- [WHAT TO PRODUCE] Lines below that hold the word "chunks" must be copied in full.

- [RECORDS SHOWN]
(* ===== verification/SummaryReader.v ===== *)
(** The sans-io summary reader (sans_io/summary_reader.rs): it seeks to the footer,
    reads it, seeks to the summary section it points to, and reads that section with
    a linear reader into a [Summary]. *)

From S2P Require Import Prelude Utf8 BTree Errors Bin Records Crc Io Codec RwBuf Decompressor LinearReader Channels Read Summary.

Definition FOOTER_RECORD_AND_END_MAGIC : Z := 1 + 8 + 8 + 8 + 4 + 8.

(** [SummaryReadEvent] *)
Inductive SummaryReadEvent :=
| SumReadRequest (n : Z)
| SumSeekRequest (to : SeekFrom).

Record SummaryReaderOptions := mkSummaryReaderOptions {
  sro_file_size : option Z;
  sro_record_length_limit : option Z;
}.
Definition SummaryReaderOptions_default : SummaryReaderOptions := mkSummaryReaderOptions None None.
Definition sro_with_file_size (size : Z) (o : SummaryReaderOptions) : SummaryReaderOptions :=
  mkSummaryReaderOptions (Some size) (sro_record_length_limit o).
Definition sro_with_record_length_limit (limit : Z) (o : SummaryReaderOptions) : SummaryReaderOptions :=
  mkSummaryReaderOptions (sro_file_size o) (Some limit).

(** [compute_record_length_limit] *)
Definition compute_record_length_limit (pos : Z) (file_size record_length_limit : option Z) : option Z :=
  let remain := (λ size, Z.min (saturating_sub size pos) usize_max) <$> file_size in
  match remain, record_length_limit with
  | Some remain, Some limit => Some (Z.min remain limit)
  | Some remain, None => Some remain
  | None, Some limit => Some limit
  | None, None => None
  end.

Section summary_reader.
Context `{Crc, ZstdLib, Lz4Lib}.

(** [enum State] *)
Inductive State :=
| SeekingToFooter
| ReadingFooter (loaded_bytes : Z)
| SeekingToSummary (summary_start : Z)
| ReadingSummary (summary_start : Z) (reader : LinearReader) (channeler : ChannelAccumulator).

(** [struct SummaryReader] *)
Record SummaryReader := mkSummaryReader {
  sr_pos : Z;
  sr_footer_buf : bytes;
  sr_file_size : option Z;
  sr_state : State;
  sr_summary : Summary;
  sr_summary_present : bool;
  sr_at_eof : bool;
  sr_options : SummaryReaderOptions;
}.

(** [new_with_options], [new] *)
Definition SummaryReader_new (o : SummaryReaderOptions) : SummaryReader :=
  mkSummaryReader 0 [] (sro_file_size o) SeekingToFooter Summary_default false false o.
Definition SummaryReader_default : SummaryReader := SummaryReader_new SummaryReaderOptions_default.

(** Assignments to the fields. *)
Definition sr_set_state (st : State) (s : SummaryReader) : SummaryReader :=
  mkSummaryReader (sr_pos s) (sr_footer_buf s) (sr_file_size s) st (sr_summary s)
    (sr_summary_present s) (sr_at_eof s) (sr_options s).
Definition sr_set_summary (sum : Summary) (s : SummaryReader) : SummaryReader :=
  mkSummaryReader (sr_pos s) (sr_footer_buf s) (sr_file_size s) (sr_state s) sum
    (sr_summary_present s) (sr_at_eof s) (sr_options s).
Definition sr_set_footer_buf (buf : bytes) (s : SummaryReader) : SummaryReader :=
  mkSummaryReader (sr_pos s) buf (sr_file_size s) (sr_state s) (sr_summary s)
    (sr_summary_present s) (sr_at_eof s) (sr_options s).
Definition sr_set_present (b : bool) (s : SummaryReader) : SummaryReader :=
  mkSummaryReader (sr_pos s) (sr_footer_buf s) (sr_file_size s) (sr_state s) (sr_summary s)
    b (sr_at_eof s) (sr_options s).
Definition sr_set_at_eof (b : bool) (s : SummaryReader) : SummaryReader :=
  mkSummaryReader (sr_pos s) (sr_footer_buf s) (sr_file_size s) (sr_state s) (sr_summary s)
    (sr_summary_present s) b (sr_options s).
Definition sr_set_pos (p : Z) (s : SummaryReader) : SummaryReader :=
  mkSummaryReader p (sr_footer_buf s) (sr_file_size s) (sr_state s) (sr_summary s)
    (sr_summary_present s) (sr_at_eof s) (sr_options s).
Definition sr_set_file_size (n : option Z) (s : SummaryReader) : SummaryReader :=
  mkSummaryReader (sr_pos s) (sr_footer_buf s) n (sr_state s) (sr_summary s)
    (sr_summary_present s) (sr_at_eof s) (sr_options s).

(** ** The arms of [next_event_inner] *)

Abbreviation sflow := (flow SummaryReader (option SummaryReadEvent)).

Definition arm_seeking_to_footer : sflow () :=
  size ← fget sr_file_size;
  match size with
  | None => freturn (Some (SumSeekRequest (SeekEnd (- FOOTER_RECORD_AND_END_MAGIC))))
  | Some file_size =>
      if (file_size <? FOOTER_RECORD_AND_END_MAGIC + 8)%Z then fthrow UnexpectedEof else
      footer_start_pos ← check (sub_ file_size FOOTER_RECORD_AND_END_MAGIC);
      pos ← fget sr_pos;
      if (pos =? footer_start_pos)%Z then fset (sr_set_state (ReadingFooter 0))
      else freturn (Some (SumSeekRequest (SeekStart footer_start_pos)))
  end.

Definition arm_reading_footer (loaded_bytes : Z) : sflow () :=
  if (FOOTER_RECORD_AND_END_MAGIC <=? loaded_bytes)%Z then
    footer_buf ← fget sr_footer_buf;
    opcode ← check (slice 0 1 footer_buf);
    footer_body ← check (slice 9 (FOOTER_RECORD_AND_END_MAGIC - 8) footer_buf);
    end_magic ← check (slice (FOOTER_RECORD_AND_END_MAGIC - 8) loaded_bytes footer_buf);
    if negb (bool_decide (end_magic = MAGIC)) then fthrow BadMagic else
    if negb (le_dec opcode =? op.FOOTER)%Z then fthrow BadFooter else
    footer ← check (read_record Footer_codec footer_body);
    if (f_summary_start footer =? 0)%Z then freturn None else
    _ ← fset (sr_set_present true);
    fset (sr_set_state (SeekingToSummary (f_summary_start footer)))
  else
    eof ← fget sr_at_eof;
    if (eof : bool) then fthrow UnexpectedEof
    else freturn (Some (SumReadRequest (FOOTER_RECORD_AND_END_MAGIC - loaded_bytes))).

(** The options of the reader of the summary section. *)
Definition section_options (pos : Z) (file_size limit : option Z) : LinearReaderOptions :=
  let o := with_skip_start_magic true LinearReaderOptions_default in
  match compute_record_length_limit pos file_size limit with
  | Some limit => with_record_length_limit limit o
  | None => o
  end.

Definition arm_seeking_to_summary (summary_start : Z) : sflow () :=
  s ← fget id;
  if (sr_pos s =? summary_start)%Z then
    fset (sr_set_state (ReadingSummary summary_start
      (LinearReader_new (section_options (sr_pos s) (sr_file_size s)
         (sro_record_length_limit (sr_options s))))
      ChannelAccumulator_default))
  else freturn (Some (SumSeekRequest (SeekStart summary_start))).

(** What a record of the section adds. *)
Definition absorb (r : record) (sum : Summary) (acc : ChannelAccumulator)
    : McapResult () * (Summary * ChannelAccumulator) :=
  let add chunks attachments metadatas stats :=
    mkSummary stats (channels sum) (schemas sum) chunks attachments metadatas in
  let keep := add (chunk_indexes sum) (attachment_indexes sum) (metadata_indexes sum) (stats sum) in
  match r with
  | RAttachmentIndex i =>
      (Ok (), (add (chunk_indexes sum) (attachment_indexes sum ++ [i]) (metadata_indexes sum) (stats sum), acc))
  | RMetadataIndex i =>
      (Ok (), (add (chunk_indexes sum) (attachment_indexes sum) (metadata_indexes sum ++ [i]) (stats sum), acc))
  | RStatistics st =>
      (Ok (), (add (chunk_indexes sum) (attachment_indexes sum) (metadata_indexes sum) (Some st), acc))
  | RChannel chan => let '(o, acc) := add_channel chan acc in (o, (keep, acc))
  | RSchema header data => let '(o, acc) := add_schema header data acc in (o, (keep, acc))
  | RChunkIndex i =>
      (Ok (), (add (chunk_indexes sum ++ [i]) (attachment_indexes sum) (metadata_indexes sum) (stats sum), acc))
  | _ => (Ok (), (keep, acc))
  end.

(** [summary.schemas = channeler.schemas.clone()], and the channels. *)
Definition with_channels (acc : ChannelAccumulator) (sum : Summary) : Summary :=
  mkSummary (stats sum) (acc_channels acc) (acc_schemas acc) (chunk_indexes sum)
    (attachment_indexes sum) (metadata_indexes sum).

Definition arm_reading_summary (start : Z) (reader : LinearReader) (channeler : ChannelAccumulator) : sflow () :=
  let '(o, reader) := next_event reader in
  _ ← fset (sr_set_state (ReadingSummary start reader channeler));
  event ← check o;
  match event with
  | Some (EvRecord opcode data) =>
      r ← check (parse_record opcode data);
      sum ← fget sr_summary;
      let '(o, (sum, channeler)) := absorb r sum channeler in
      _ ← fset (sr_set_summary sum);
      _ ← fset (sr_set_state (ReadingSummary start reader channeler));
      _ ← check o;
      mret ()
  | Some (ReadRequest n) => freturn (Some (SumReadRequest n))
  | None =>
      _ ← fset (λ s, sr_set_summary (with_channels channeler (sr_summary s)) s);
      freturn None
  end.

(** One iteration of the loop. *)
Definition sr_step : sflow () := λ s,
  match sr_state s with
  | SeekingToFooter => arm_seeking_to_footer s
  | ReadingFooter loaded_bytes => arm_reading_footer loaded_bytes s
  | SeekingToSummary summary_start => arm_seeking_to_summary summary_start s
  | ReadingSummary start reader channeler => arm_reading_summary start reader channeler s
  end.

(** [next_event_inner]; [fuel] bounds the records read from what is buffered. *)
Fixpoint sr_next_event (fuel : nat) : method SummaryReader McapError (option SummaryReadEvent) := λ s,
  match fuel with
  | 0 => (Fuel, s)
  | S fuel =>
      match sr_step s with
      | (Ok (Return r), s) => (Ok r, s)
      | (Ok (Next _), s) => sr_next_event fuel s
      | (Err e, s) => (Err e, s)
      | (Panic, s) => (Panic, s)
      | (Fuel, s) => (Fuel, s)
      end
  end.

(** ** The answers to its requests *)

(** [notify_read] *)
Definition sr_notify_read (n : Z) (s : SummaryReader) : McapResult SummaryReader :=
  let s := sr_set_at_eof (n =? 0)%Z s in
  s ← match sr_state s with
      | ReadingFooter loaded_bytes =>
          least ← add_ usize_max loaded_bytes n;
          _ ← rassert (least <=? zlen (sr_footer_buf s))%Z;
          mret (sr_set_state (ReadingFooter least) s)
      | ReadingSummary start reader channeler =>
          reader ← notify_read n reader;
          mret (sr_set_state (ReadingSummary start reader channeler) s)
      | _ => mret s
      end;
  pos ← add_ u64_max (sr_pos s) n;
  mret (sr_set_pos pos s).

(** [notify_seeked] *)
Definition sr_notify_seeked (pos : Z) (s : SummaryReader) : McapResult SummaryReader :=
  let moved := negb (sr_pos s =? pos)%Z in
  let s := if sr_at_eof s && moved then sr_set_at_eof false s else s in
  s ← match sr_file_size s with
      | None =>
          size ← add_ u64_max pos FOOTER_RECORD_AND_END_MAGIC;
          mret (sr_set_file_size (Some size) s)
      | Some _ => mret s
      end;
  let s :=
    if moved then
      match sr_state s with
      | ReadingFooter _ => sr_set_state SeekingToFooter (sr_set_footer_buf [] s)
      | ReadingSummary start _ _ =>
          sr_set_summary Summary_default (sr_set_state (SeekingToSummary start) s)
      | _ => s
      end
    else s in
  mret (sr_set_pos pos s).

(** [insert]: the reader, and the length of the slice handed out, which is the end
    of the footer buffer or the unwritten part of the linear reader's. *)
Definition sr_insert (n : Z) (s : SummaryReader) : McapResult (Z * SummaryReader) :=
  match sr_state s with
  | ReadingFooter loaded_bytes =>
      size ← add_ usize_max loaded_bytes n;
      let buf := resize size (sr_footer_buf s) in
      mret ((zlen buf - loaded_bytes)%Z, sr_set_footer_buf buf s)
  | ReadingSummary start reader channeler =>
      reader ← insert n reader;
      mret (zlen (rb_unwritten (file_data reader)),
            sr_set_state (ReadingSummary start reader channeler) s)
  | _ => mret (n, sr_set_footer_buf (resize n (sr_footer_buf s)) s)
  end.

(** The caller writing [d] at the start of that slice. *)
Definition sr_fill (d : bytes) (s : SummaryReader) : SummaryReader :=
  match sr_state s with
  | ReadingFooter loaded_bytes =>
      let buf := sr_footer_buf s in
      sr_set_footer_buf (ztake loaded_bytes buf ++ d ++ zdrop (loaded_bytes + zlen d) buf) s
  | ReadingSummary start reader channeler =>
      sr_set_state (ReadingSummary start (set_file_data (fill d (file_data reader)) reader) channeler) s
  | _ => sr_set_footer_buf (d ++ zdrop (zlen d) (sr_footer_buf s)) s
  end.

(** [finish] *)
Definition sr_finish (s : SummaryReader) : option Summary :=
  if sr_summary_present s then Some (sr_summary s) else None.

(** ** [Summary::read] *)

(** [std::io::Cursor] over the file: a read copies what there is, up to the size of
    the slice, and a seek before the start is an error. *)
Definition cursor_seek (mcap : bytes) (to : SeekFrom) : McapResult Z :=
  let pos := match to with SeekStart p => p | SeekEnd d => zlen mcap + d end%Z in
  if (0 <=? pos)%Z then mret pos else mthrow (Io InvalidInputIo).

(** Its loop, with the position of the cursor. *)
Fixpoint summary_loop (fuel : nat) (mcap : bytes) (pos : Z) (s : SummaryReader) : McapResult (option Summary) :=
  match fuel with
  | 0 => Fuel
  | S fuel =>
      let '(o, s) := sr_next_event fuel s in
      event ← o;
      match event with
      | Some (SumReadRequest n) =>
          '(room, s) ← sr_insert n s;
          let d := ztake room (zdrop pos mcap) in
          s ← sr_notify_read (zlen d) (sr_fill d s);
          summary_loop fuel mcap (pos + zlen d) s
      | Some (SumSeekRequest to) =>
          pos ← cursor_seek mcap to;
          s ← sr_notify_seeked pos s;
          summary_loop fuel mcap pos s
      | None => mret (sr_finish s)
      end
  end.

Definition Summary_read (fuel : nat) (mcap : bytes) : McapResult (option Summary) :=
  summary_loop fuel mcap 0
    (SummaryReader_new (sro_with_file_size (zlen mcap) SummaryReaderOptions_default)).
End summary_reader.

- [RESPONSE BELOW]
  let add chunks attachments metadatas stats :=
    mkSummary stats (channels sum) (schemas sum) chunks attachments metadatas in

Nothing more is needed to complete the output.